**Source material:**

Lemma myproc_inv s o s' : myproc s = Ret o s' -> same_table s s' /\ o = c_proc (cpu s).
Proof.
  unfold myproc. intros (u1 & s1 & E1%pushcli_inv & H)%bind_inv.
  apply bind_inv in H as (c & s2 & [= <- <-] & H).
  apply bind_inv in H as (u2 & s3 & E2%popcli_inv & H). injection H as <- <-.
  split; [by eapply same_table_trans |]. by destruct E1 as (_ & _ & _ & _ & _ & ? & _).
Qed.

Lemma curproc_inv s i s' : curproc s = Ret i s' -> same_table s s' /\ c_proc (cpu s) = Some i.
Proof.
  unfold curproc. intros (o & s1 & [E1 ->]%myproc_inv & H)%bind_inv.
  destruct (c_proc (cpu s)) eqn:E; [| done]. by injection H as -> <-.
Qed.

Lemma curproc_eq s i : cli_ok s -> c_proc (cpu s) = Some i -> curproc s = Ret i (touch s).
Proof.
  intros Hc Hi. pose proof (pushcli_popcli s Hc) as E. unfold curproc, myproc.
  destruct (pushcli s) as [u s1 | | |] eqn:Ep; try done.
  pose proof (pushcli_inv _ _ _ Ep) as (_ & _ & _ & _ & _ & Hp & _).
  erewrite bind_ret in E by exact Ep.
  erewrite bind_ret.
  2:{ erewrite bind_ret by exact Ep. erewrite bind_ret by done.
      erewrite bind_ret by exact E. done. }
  by rewrite Hp, Hi.
Qed.
End locks.

(** ** The process table invariant *)
Definition live (p : proc) : Prop :=
  state p = SLEEPING \/ state p = RUNNABLE \/ state p = RUNNING.

#[export] Instance live_dec p : Decision (live p).
Proof. unfold live. apply _. Defined.

(** A suspended process continues somewhere it can run from: interrupts were
    on when it gave up the CPU, and the lock it takes back is not
    [ptable.lock]. *)
Definition ctx_ok (nl : nat) (r : resume) : Prop :=
  match r with
  | at_forkret => True
  | at_yield b | at_wait b | at_fork _ _ b => b = true
  | at_sleep lk b => b = true /\ lk <> ptable_lock /\ (lk < nl)%nat
  | at_exit _ => False
  end.

(** The fork that a suspended process is in the middle of. *)
Definition ctx_fork (r : resume) : option (nat * fork_pc) :=
  match r with at_fork np f _ => Some (np, f) | _ => None end.

Record proc_ok (np : Z) (nl : nat) (p : proc) : Prop := {
  po_used : state p <> UNUSED -> 0 < pid p < np;
  po_built : state p <> UNUSED -> state p <> EMBRYO -> is_Some (kstack p) /\ is_Some (pgdir p);
  po_unused : state p = UNUSED -> parent p = None;
  po_chan : state p = SLEEPING -> is_Some (chan p) /\ ctx_fork (context p) = None;
  po_ctx : state p = SLEEPING \/ state p = RUNNABLE -> ctx_ok nl (context p)
}.

(** Exactly the CPU's process is RUNNING. *)
Definition runs (t : list proc) (cur : option nat) : Prop :=
  forall i, cur = Some i <-> exists p, t !! i = Some p /\ state p = RUNNING.

(** Process identifiers are unique, and every process but init, once it is
    built, has a parent that is alive. *)
Record table_inv (t : list proc) (np : Z) (ip : option nat) (nl : nat) : Prop := {
  ti_len : length t = NPROC;
  ti_np : 1 <= np < 2 ^ 31;
  ti_ok : Forall (proc_ok np nl) t;
  ti_uniq : forall i j p q, t !! i = Some p -> t !! j = Some q ->
    state p <> UNUSED -> state q <> UNUSED -> pid p = pid q -> i = j;
  ti_init : exists i p, ip = Some i /\ t !! i = Some p /\ live p;
  ti_parent : forall i p, t !! i = Some p -> state p <> UNUSED -> state p <> EMBRYO -> ip <> Some i ->
    exists j q, parent p = Some j /\ t !! j = Some q /\ live q;
  ti_slots : forall i p j, t !! i = Some p -> parent p = Some j -> (j < NPROC)%nat
}.

(** Changes that keep identity, parent and liveness. *)
Definition similar (p p' : proc) : Prop :=
  pid p' = pid p /\ parent p' = parent p /\ (live p' <-> live p) /\
  (state p' = UNUSED <-> state p = UNUSED) /\ (state p' = EMBRYO <-> state p = EMBRYO).

Lemma similar_refl p : similar p p.
Proof. by repeat split. Qed.

Lemma table_inv_similar t t' np ip nl :
  table_inv t np ip nl -> Forall2 similar t t' -> Forall (proc_ok np nl) t' ->
  table_inv t' np ip nl.
Proof.
  intros [A1 A2 A3 A4 A5 A6 A7] Hs Hok.
  assert (Hback : forall i p', t' !! i = Some p' -> exists p, t !! i = Some p /\ similar p p').
  { intros i p' Hi. by apply (Forall2_lookup_r _ _ _ _ _ Hs). }
  assert (Hfwd : forall i p, t !! i = Some p -> exists p', t' !! i = Some p' /\ similar p p').
  { intros i p Hi. by apply (Forall2_lookup_l _ _ _ _ _ Hs). }
  split; [by rewrite <- (Forall2_length _ _ _ Hs) | done | done | | | |].
  - intros i j p' q' Hi Hj Hp Hq E.
    destruct (Hback i p' Hi) as (p & Hi0 & E1 & _ & _ & U1 & _), (Hback j q' Hj) as (q & Hj0 & E2 & _ & _ & U2 & _).
    apply (A4 i j p q); [done.. | by rewrite <- U1 | by rewrite <- U2 | congruence].
  - destruct A5 as (i & p & -> & Hi & Hl). destruct (Hfwd i p Hi) as (p' & Hi' & _ & _ & Hl' & _).
    exists i, p'. split_and!; [done.. | by apply Hl'].
  - intros i p' Hi Hu He Hip. destruct (Hback i p' Hi) as (p & Hi0 & _ & Ep & _ & U & Em).
    destruct (A6 i p Hi0) as (j & q & Hpar & Hj & Hl); [by rewrite <- U | by rewrite <- Em | done |].
    destruct (Hfwd j q Hj) as (q' & Hj' & _ & _ & Hl' & _).
    exists j, q'. split_and!; [congruence | done | by apply Hl'].
  - intros i p' j Hi Hp. destruct (Hback i p' Hi) as (p & Hi0 & _ & Ep & _). apply (A7 i p j Hi0). congruence.
Qed.

Lemma Forall2_insert_similar (t : list proc) i p p' :
  t !! i = Some p -> similar p p' -> Forall2 similar t (<[i := p']> t).
Proof.
  intros Hi Hs. apply Forall2_same_length_lookup. split; [by rewrite length_insert |].
  intros j x y Hx Hy. destruct (decide (j = i)) as [-> |].
  - rewrite list_lookup_insert_eq in Hy by by eapply lookup_lt_Some. by simplify_eq.
  - rewrite list_lookup_insert_ne in Hy by done. simplify_eq. apply similar_refl.
Qed.

(** Replacing one entry by a similar one. *)
Lemma table_inv_upd t np ip nl i p p' :
  table_inv t np ip nl -> t !! i = Some p -> similar p p' -> proc_ok np nl p' ->
  table_inv (<[i := p']> t) np ip nl.
Proof.
  intros H Hi Hs Hok. eapply table_inv_similar; [done | by eapply Forall2_insert_similar |].
  apply Forall_insert; [apply (ti_ok _ _ _ _ H) | done].
Qed.

Lemma runs_upd t cur i p p' :
  runs t cur -> t !! i = Some p -> (state p' = RUNNING <-> state p = RUNNING) ->
  runs (<[i := p']> t) cur.
Proof.
  intros H Hi E j. rewrite (H j). destruct (decide (j = i)) as [-> |].
  - rewrite list_lookup_insert_eq by by eapply lookup_lt_Some.
    split; intros (q & Hq & Hs); simplify_eq; [exists p' | exists p]; split; [done | by apply E | done | by apply E].
  - by rewrite list_lookup_insert_ne.
Qed.

(** Process [i] stops or starts running. *)
Lemma runs_stop t i p p' :
  runs t (Some i) -> t !! i = Some p -> state p' <> RUNNING -> runs (<[i := p']> t) None.
Proof.
  intros H Hi E j. split; [done |]. intros (q & Hq & Hs). destruct (decide (j = i)) as [-> |].
  - rewrite list_lookup_insert_eq in Hq by by eapply lookup_lt_Some. by simplify_eq.
  - rewrite list_lookup_insert_ne in Hq by done.
    assert (Some i = Some j) by (apply (H j); eauto). congruence.
Qed.

Lemma runs_start t i p p' :
  runs t None -> t !! i = Some p -> state p' = RUNNING -> runs (<[i := p']> t) (Some i).
Proof.
  intros H Hi E j. destruct (decide (j = i)) as [-> |].
  - rewrite list_lookup_insert_eq by by eapply lookup_lt_Some. split; eauto.
  - rewrite list_lookup_insert_ne by done. split; [congruence |]. intros Hj. by apply (H j) in Hj.
Qed.

Lemma table_proc_ok t np ip nl i p : table_inv t np ip nl -> t !! i = Some p -> proc_ok np nl p.
Proof. intros H Hi. by eapply (Forall_lookup_1 _ _ _ _ (ti_ok _ _ _ _ H)). Qed.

**Directions for this task:** All that should be written out is the stretch of lines above between the one holding "by apply (Forall2_lookup_r" and the one holding "exists j, q'.", inclusive, exactly as given.

**Output for this task:**
  { intros i p' Hi. by apply (Forall2_lookup_r _ _ _ _ _ Hs). }
  assert (Hfwd : forall i p, t !! i = Some p -> exists p', t' !! i = Some p' /\ similar p p').
  { intros i p Hi. by apply (Forall2_lookup_l _ _ _ _ _ Hs). }
  split; [by rewrite <- (Forall2_length _ _ _ Hs) | done | done | | | |].
  - intros i j p' q' Hi Hj Hp Hq E.
    destruct (Hback i p' Hi) as (p & Hi0 & E1 & _ & _ & U1 & _), (Hback j q' Hj) as (q & Hj0 & E2 & _ & _ & U2 & _).
    apply (A4 i j p q); [done.. | by rewrite <- U1 | by rewrite <- U2 | congruence].
  - destruct A5 as (i & p & -> & Hi & Hl). destruct (Hfwd i p Hi) as (p' & Hi' & _ & _ & Hl' & _).
    exists i, p'. split_and!; [done.. | by apply Hl'].
  - intros i p' Hi Hu He Hip. destruct (Hback i p' Hi) as (p & Hi0 & _ & Ep & _ & U & Em).
    destruct (A6 i p Hi0) as (j & q & Hpar & Hj & Hl); [by rewrite <- U | by rewrite <- Em | done |].
    destruct (Hfwd j q Hj) as (q' & Hj' & _ & _ & Hl' & _).
    exists j, q'. split_and!; [congruence | done | by apply Hl'].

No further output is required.